TASK REQUIREMENTS
When you reach the line containing "cbn [andb]. rewrite IH." in the data below, begin returning lines exactly as written, and stop once the line containing "rewrite <- app_assoc." has been returned.

-- SUPPLIED MATERIAL follows --

(** Words that all fit before [width] are appended to the line in
    progress, one after the other. *)
Lemma loop_all_fit space_x ls b (words : list WordGlyphs) (s : LoopState) :
  no_more_space ls b s = false ->
  Forall (fun w => 0 <= x_extent w + space_x) words ->
  curr_x s + words_advance space_x words <= width b ->
  glyph_lines_loop space_x ls b words s
  = {| curr_x := curr_x s + words_advance space_x words;
       curr_y := curr_y s;
       words_in_curr_line := words_in_curr_line s ++ map word32 words;
       curr_line_word_count :=
         curr_line_word_count s + Z.of_nat (length words);
       displayable_word_count := displayable_word_count s;
       glyph_lines := glyph_lines s;
       line_count := line_count s;
       height_is_overflowed := height_is_overflowed s |}.
Proof.
  revert s. induction words as [|w rest IH]; intros s Hh Hpos Hfit.
  - destruct s. unfold words_advance, sum_Z. cbn.
    rewrite app_nil_r. f_equal; lia.
  - inversion Hpos as [|? ? Hw Hrest]; subst.
    assert (Hrest_pos : 0 <= words_advance space_x rest).
    { clear - Hrest. unfold words_advance, sum_Z.
      induction Hrest; simpl; lia. }
    unfold words_advance, sum_Z in Hfit. cbn [map fold_right] in Hfit.
    fold (sum_Z (map (fun w => x_extent w + space_x) rest)) in Hfit.
    fold (words_advance space_x rest) in Hfit.
    rewrite loop_step by assumption.
    replace (is_end_of_line b s (x_extent w + space_x)) with false
      by (symmetry; unfold is_end_of_line; rewrite Z.gtb_ltb;
          apply Z.ltb_ge; lia).
    cbn [andb]. rewrite IH.
    + cbn [place_word curr_x curr_y words_in_curr_line curr_line_word_count
           displayable_word_count glyph_lines line_count height_is_overflowed
           map length].
      unfold words_advance, sum_Z. cbn [map fold_right].
      rewrite <- app_assoc. cbn [app]. f_equal; lia.
    + exact Hh.
    + exact Hrest.
    + cbn [place_word curr_x]. lia.
Qed.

-- SUPPLIED MATERIAL concluded --

ANSWER TO THIS TASK
    cbn [andb]. rewrite IH.
    + cbn [place_word curr_x curr_y words_in_curr_line curr_line_word_count
           displayable_word_count glyph_lines line_count height_is_overflowed
           map length].
      unfold words_advance, sum_Z. cbn [map fold_right].
      rewrite <- app_assoc. cbn [app]. f_equal; lia.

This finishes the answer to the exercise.